Asl Toscana Centro: l’elenco degli incarichi vacanti
La pubblicazione annuale della Asl Toscana Centro fotografa una situazione di carenza di medici di medicina generale sul territorio provinciale: per il 2026 sono stati censiti 151 incarichi scoperti nell’area di competenza dell’Azienda, di cui 40 nella provincia di Firenze (esclusa la zona di Empoli) e 14 nel capoluogo.
Le aree con le difficoltà più marcate sono il Mugello e alcune porzioni della periferia e della cintura metropolitana. Sul totale provinciale pesano le esigenze di copertura determinate da pensionamenti o da altre necessità assistenziali.
Dove mancano i medici: la mappa delle carenze
- Mugello: 16 incarichi complessivi (10 nell’area est, 6 nell’area ovest); comuni particolarmente fragili: Marradi, Palazzuolo sul Senio e Firenzuola.
- Campi Bisenzio: 9 incarichi.
- Valdarno: 7 incarichi.
- Le Signe: 4 incarichi.
- Scandicci: 2 incarichi.
- AFT specifiche: 1 incarico per San Casciano–Barberino e 1 per Fiesole–Vaglia–Calenzano.
“I posti non vengono coperti non per mancanza di volontà, ma perché siamo in carenza di professionisti”,
ha dichiarato Elisabetta Alti, vicepresidente dell’Ordine dei medici di Firenze, sottolineando come la scarsità di medici sia un fenomeno strutturale ma, secondo lei, destinato a migliorare nei prossimi anni.
Impatto sui pazienti e organizzazione territoriale
Il contratto prevede un orario di lavoro di 38 ore settimanali per l’incarico di medico di famiglia. Questo si traduce in un tetto teorico di assistiti: fino a 1.500 pazienti per medico, valore che può salire a 1.800 nelle aree più carenti. Sul territorio provinciale, tuttavia, la media attuale è più alta: ogni medico segue in media 1.306 pazienti, cifra superiore alla media nazionale di 1.247.

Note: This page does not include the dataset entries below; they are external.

(** ** terrain.js: the collision heightfield *)

Lemma rapier_heights_spec (hs : list num) (n : Z) :
  (0 ≤ n)%Z →
  let out :=
    for_Z n (λ row rh,
      for_Z n (λ col rh,
        asetZ rh (col * n + row) (agetZ hs (row * n + col))) rh)
      (new_array ((n - 1 + 1) * (n - 1 + 1))) in
  length out = Z.to_nat (n * n)
  ∧ ∀ row col, (0 ≤ row < n)%Z → (0 ≤ col < n)%Z →
      agetZ out (col * n + row) = agetZ hs (row * n + col).
Proof.
  intros Hn out. subst out.
  apply (for_Z_ind (λ r rh,
    length rh = Z.to_nat (n * n)
    ∧ ∀ row col, (0 ≤ row < r)%Z → (0 ≤ col < n)%Z →
        agetZ rh (col * n + row) = agetZ hs (row * n + col))); [done| |].
  - split; [|lia]. rewrite length_new_array. f_equal. lia.
  - intros r rh Hr [Hlen Hrows].
    cbv beta.
    match goal with |- context [for_Z ?m ?b ?s] =>
      enough (length (for_Z m b s) = Z.to_nat (n * n)
        ∧ ∀ row col, (0 ≤ col < n)%Z →
            (0 ≤ row < r)%Z ∨ (row = r ∧ col < n)%Z →
            agetZ (for_Z m b s) (col * n + row) = agetZ hs (row * n + col))
        as [Hlen' Hcells]
    end.
    { split; [done|]. intros row col Hrow Hcol. apply Hcells; [done|]. lia. }
    apply (for_Z_ind (λ c rh,
      length rh = Z.to_nat (n * n)
      ∧ ∀ row col, (0 ≤ col < n)%Z →
          (0 ≤ row < r)%Z ∨ (row = r ∧ col < c)%Z →
          agetZ rh (col * n + row) = agetZ hs (row * n + col))); [done| |].
    + split; [done|]. intros row col Hcol [Hrow|[_ ?]]; [by apply Hrows|lia].
    + intros c rh' Hc [Hlen' Hcells]. split; [by rewrite length_asetZ|].
      intros row col Hcol Hcase.
      destruct (decide (col = c ∧ row = r)) as [[-> ->]|Hne].
      * apply agetZ_asetZ_eq. rewrite Hlen'.
        pose proof (index_bound n c r Hc Hr). lia.
      * rewrite agetZ_asetZ_ne.
        { apply Hcells; [done|]. lia. }
        intros Heq. apply Hne.
        assert (0 ≤ row < n)%Z as Hrow by lia.
        destruct (index_inj n c r col row Hr Hrow Heq) as [-> ->]. done.
Qed.

(** C1.  For a grid of size N ≥ 2 in row-major order, the exporter
    returns nrows = ncols = N-1, the scale (worldSize, heightScale,
    worldSize), and an array of (nrows+1)(ncols+1) values whose element
    col·N+row is the input's element row·N+col, for all row, col in
    [0, N-1]. *)
Theorem buildRapierHeightfield_transposes (t : TerrainBuilder) :
  (2 ≤ size t)%Z →
  Z.of_nat (length (heights t)) = (size t * size t)%Z →
  nrows (buildRapierHeightfield t) = (size t - 1)%Z
  ∧ ncols (buildRapierHeightfield t) = (size t - 1)%Z
  ∧ scale (buildRapierHeightfield t)
    = V3 (worldSize t) (heightScale t) (worldSize t)
  ∧ Z.of_nat (length (hf_heights (buildRapierHeightfield t)))
    = ((nrows (buildRapierHeightfield t) + 1)
       * (ncols (buildRapierHeightfield t) + 1))%Z
  ∧ ∀ row col : Z,
      (0 ≤ row ≤ size t - 1)%Z → (0 ≤ col ≤ size t - 1)%Z →
      ∃ v : num,
        heights t !! Z.to_nat (row * size t + col) = Some v
        ∧ hf_heights (buildRapierHeightfield t) !! Z.to_nat (col * size t + row)
          = Some v.
Proof.
  intros HN Hlen.
  destruct (rapier_heights_spec (heights t) (size t) ltac:(lia)) as [Hl Hget].
  unfold buildRapierHeightfield. simpl.
  repeat split.
  - rewrite Hl. lia.
  - intros row col Hrow Hcol.
    exists (agetZ (heights t) (row * size t + col)). split.
    + apply agetZ_lookup. rewrite Hlen. apply index_bound; lia.
    + rewrite <- Hget by lia. apply agetZ_lookup. rewrite Hl.
      pose proof (index_bound (size t) col row). lia.
Qed.

(** The 2×2 grid [[0 1] [2 3]]. *)
Lemma buildRapierHeightfield_transposes_witness :
  nrows (buildRapierHeightfield
    (TerrainBuilder_init
       {| opt_heights := [Fin 0; Fin 1; Fin 2; Fin 3]; opt_size := 2;
          opt_worldSize := None; opt_heightScale := None;
          opt_heightOffset := None |})) = 1%Z.
Proof.
  refine (proj1 (buildRapierHeightfield_transposes
    (TerrainBuilder_init
       {| opt_heights := [Fin 0; Fin 1; Fin 2; Fin 3]; opt_size := 2;
          opt_worldSize := None; opt_heightScale := None;
          opt_heightOffset := None |}) _ _)).
  - simpl. lia.
  - reflexivity.
Defined.

(** ** terrain.js: interpolation at a grid vertex *)

Lemma agetZ_fin (a : list num) (i : Z) :
  Forall is_fin a → (0 ≤ i < Z.of_nat (length a))%Z → ∃ r, agetZ a i = Fin r.
Proof.
  intros Hfin Hi. pose proof (agetZ_lookup a i Hi) as Hl.
  rewrite Forall_forall in Hfin.
  apply list_elem_of_lookup_2, Hfin in Hl.
  destruct (agetZ a i); try done. by eexists.
Qed.

Lemma getHeight_fin (t : TerrainBuilder) (row col : Z) :
  (1 ≤ size t)%Z →
  Z.of_nat (length (heights t)) = (size t * size t)%Z →
  Forall is_fin (heights t) →
  is_fin (heightScale t) → is_fin (heightOffset t) →
  ∃ h, getHeight t (zn row) (zn col) = Fin h.
Proof.
  intros HN Hlen Hfin Hs Ho. rewrite getHeight_zn.
  destruct (agetZ_fin (heights t)
    (clampZ (size t) row * size t + clampZ (size t) col) Hfin) as [r ->].
  { rewrite Hlen. apply index_bound; by apply clampZ_range. }
  destruct (heightScale t), (heightOffset t); try done. by eexists.
Qed.

(** C3.  For a terrain built from a finite N×N grid (N ≥ 2) over a world
    of positive size, [getHeightAtWorld] at the world position that
    [buildMesh] gives to vertex (row, col) is [getHeight row col], which is
    also the height [buildMesh] stores for that vertex: at integral grid
    coordinates the bilinear blend is the sample itself.  (Exact real
    arithmetic; the tolerance of the claim covers the rounding.) *)
Theorem getHeightAtWorld_at_vertex (o : TerrainOptions) (W : R) (row col : Z) :
  (2 ≤ opt_size o)%Z →
  Z.of_nat (length (opt_heights o)) = (opt_size o * opt_size o)%Z →
  Forall is_fin (opt_heights o) →
  default (Fin 200) (opt_worldSize o) = Fin W → (0 < W)%R →
  is_fin (default (Fin 14) (opt_heightScale o)) →
  is_fin (default (Fin 0) (opt_heightOffset o)) →
  (0 ≤ row ≤ opt_size o - 1)%Z → (0 ≤ col ≤ opt_size o - 1)%Z →
  getHeightAtWorld (TerrainBuilder_init o)
    (vx (vertexPosition (TerrainBuilder_init o) row col))
    (vz (vertexPosition (TerrainBuilder_init o) row col))
  = getHeight (TerrainBuilder_init o) (zn row) (zn col)
  ∧ vy (vertexPosition (TerrainBuilder_init o) row col)
    = getHeight (TerrainBuilder_init o) (zn row) (zn col).
Proof.
  intros HN Hlen Hfin HW HWpos Hs Ho Hrow Hcol.
  split; [|done].
  set (t := TerrainBuilder_init o).
  assert (Hsize : size t = opt_size o) by done.
  assert (Hd : (IZR (opt_size o - 1) ≠ 0)%R).
  { apply not_0_IZR. lia. }
  assert (Hd' : (0 < IZR (opt_size o - 1))%R).
  { apply IZR_lt. lia. }
  assert (Hcs : cellSize t = Fin (W / IZR (opt_size o - 1))).
  { unfold t. simpl. rewrite HW. unfold zn. simpl. by rewrite decide_False. }
  assert (Hws : worldSize t = Fin W) by (unfold t; simpl; done).
  assert (Hcs0 : (W / IZR (opt_size o - 1) ≠ 0)%R).
  { apply Rgt_not_eq. by apply Rdiv_lt_0_compat. }
  assert (Hg : ∀ k : Z,
    (zn k * cellSize t - worldSize t / Fin 2 + worldSize t / Fin 2) / cellSize t
    = zn k).
  { intros k. rewrite Hcs, Hws. unfold zn. simpl.
    rewrite (decide_False (P := (2 = 0)%R)) by lra.
    simpl. rewrite decide_False by done. f_equal. field. split; lra. }
  unfold getHeightAtWorld, vertexPosition. cbn [vx vz].
  rewrite !Hg.
  assert (Hfl : ∀ k, Math_floor (zn k) = zn k).
  { intros k. unfold Math_floor, zn. by rewrite Int_part_IZR. }
  rewrite !Hfl. change (Fin 1) with (zn 1). rewrite !zn_add.
  destruct (getHeight_fin t row col) as [h00 ->]; try done; [lia|].
  destruct (getHeight_fin t row (col + 1)) as [h10 ->]; try done; [lia|].
  destruct (getHeight_fin t (row + 1) col) as [h01 ->]; try done; [lia|].
  destruct (getHeight_fin t (row + 1) (col + 1)) as [h11 ->]; try done; [lia|].
  unfold zn. simpl. f_equal. ring.
Qed.

(** The centre vertex of a flat 3×3 grid over a world of size 4. *)
Lemma getHeightAtWorld_at_vertex_witness :
  getHeightAtWorld
    (TerrainBuilder_init
       {| opt_heights := replicate 9 (Fin 0.5); opt_size := 3;
          opt_worldSize := Some (Fin 4); opt_heightScale := Some (Fin 10);
          opt_heightOffset := None |})
    (vx (vertexPosition
      (TerrainBuilder_init
         {| opt_heights := replicate 9 (Fin 0.5); opt_size := 3;
            opt_worldSize := Some (Fin 4); opt_heightScale := Some (Fin 10);
            opt_heightOffset := None |}) 1 1))
    (vz (vertexPosition
      (TerrainBuilder_init
         {| opt_heights := replicate 9 (Fin 0.5); opt_size := 3;
            opt_worldSize := Some (Fin 4); opt_heightScale := Some (Fin 10);
            opt_heightOffset := None |}) 1 1))
  = getHeight
      (TerrainBuilder_init
         {| opt_heights := replicate 9 (Fin 0.5); opt_size := 3;
            opt_worldSize := Some (Fin 4); opt_heightScale := Some (Fin 10);
            opt_heightOffset := None |}) (zn 1) (zn 1).
Proof.
  refine (proj1 (getHeightAtWorld_at_vertex
    {| opt_heights := replicate 9 (Fin 0.5); opt_size := 3;
       opt_worldSize := Some (Fin 4); opt_heightScale := Some (Fin 10);
       opt_heightOffset := None |} 4 1 1 _ _ _ _ _ _ _ _ _)).
  - simpl. lia.
  - reflexivity.
  - simpl. repeat constructor.
  - reflexivity.
  - lra.
  - exact I.
  - exact I.
  - simpl. lia.
  - simpl. lia.
Defined.

(** ** terrain.js: the constructor *)

(** A grid of size 1 with no sample over a world of size 0 is degenerate
    on every count, and is constructed all the same. *)
Lemma TerrainBuilder_new_accepts_degenerate :
  degenerate
    {| opt_heights := []; opt_size := 1; opt_worldSize := Some (Fin 0);
       opt_heightScale := None; opt_heightOffset := None |}
  ∧ TerrainBuilder_new
      {| opt_heights := []; opt_size := 1; opt_worldSize := Some (Fin 0);
         opt_heightScale := None; opt_heightOffset := None |}
    ≠ Thrown.
Proof. split; [left; simpl; lia | done]. Qed.

(** C9, as the code has it.  The constructor validates nothing: for every
    configuration, degenerate or not, it returns a model that stores the
    given grid and size, with [cols = size - 1] and
    [cellSize = worldSize / (size - 1)], the absent parameters taking
    their defaults. *)
Theorem TerrainBuilder_new_total (o : TerrainOptions) :
  ∃ t : TerrainBuilder,
    TerrainBuilder_new o = Returned t
    ∧ heights t = opt_heights o
    ∧ size t = opt_size o
    ∧ cols t = (opt_size o - 1)%Z
    ∧ worldSize t = default (Fin 200) (opt_worldSize o)
    ∧ heightScale t = default (Fin 14) (opt_heightScale o)
    ∧ heightOffset t = default (Fin 0) (opt_heightOffset o)
    ∧ cellSize t = worldSize t / zn (size t - 1).
Proof. by eexists. Qed.

(** ** controller.js: the integrator step *)

Lemma nle_not_ngt (a b : num) : nle a b = true → ngt a b = false.
Proof.
  unfold ngt. destruct a, b; simpl; try done.
  intros H%bool_decide_eq_true. apply bool_decide_eq_false. lra.
Qed.

(** C7.  A step taken grounded, with the cooldown expired and the jump
    key down, leaves [velY] at the jump force 9, whatever gravity (-25 or
    any other value) added in the frame, and the cooldown at 0.4. *)
Theorem update_jump
    (resolve : Vector3 → Vector3 → Vector3 * bool)
    (c : FPSController) (dt : num) :
  isGrounded c = true →
  nle (jumpCooldown c) (Fin 0) = true →
  pressed c "Space" = true →
  JUMP_FORCE c = Fin 9 →
  velY (update resolve c dt).1 = Fin 9
  ∧ jumpCooldown (update resolve c dt).1 = Fin 0.4.
Proof.
  intros Hg Hcd Hsp Hjf. unfold update. cbn [fst velY jumpCooldown].
  rewrite (nle_not_ngt _ _ Hcd), Hsp, Hg, Hcd. simpl. by rewrite Hjf.
Qed.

Per limitare gli effetti di questa scarsità la rete territoriale si è organizzata con AFT (Aggregazioni Funzionali Territoriali) e Case della Comunità, strutture che consentono una distribuzione del carico assistenziale e servizi condivisi fra medici. Secondo l’Ordine dei medici, questo modello contribuisce ad attenuare il problema sul breve termine, pur non risolvendo la mancanza di professionisti.
Cosa cambia per i cittadini e quali sono i prossimi passi
Per gli abitanti delle aree interessate la carenza può tradursi in tempi di attesa più lunghi per l’iscrizione al medico di base, una minore disponibilità di visite e difficoltà nell’accesso a prestazioni di primo livello. Le amministrazioni locali e l’Azienda sanitaria dovranno monitorare l’evoluzione delle nomine e lavorare su misure incentivanti per attrarre professionisti nelle zone disagiate.
| Voce | Valore riportato |
|---|---|
| Incarichi Asl Toscana Centro (totale) | 151 |
| Incarichi nella provincia di Firenze (Empoli esclusa) | 40 |
| Incarichi nel capoluogo | 14 |
| Media assistiti per medico in provincia | 1.306 |
| Media nazionale assistiti per medico | 1.247 |
Resta centrale il monitoraggio dell’andamento delle nomine e l’adozione di soluzioni che possano incentivare l’insediamento dei medici nelle aree più scoperte, in particolare nelle realtà montane e rurali del Mugello. Per i cittadini è consigliabile seguire gli aggiornamenti pubblicati dall’Asl Toscana Centro e rivolgersi agli sportelli territoriali per informazioni sulle possibilità temporanee di assistenza o alternative organizzative attivate nelle AFT e nelle Case della Comunità.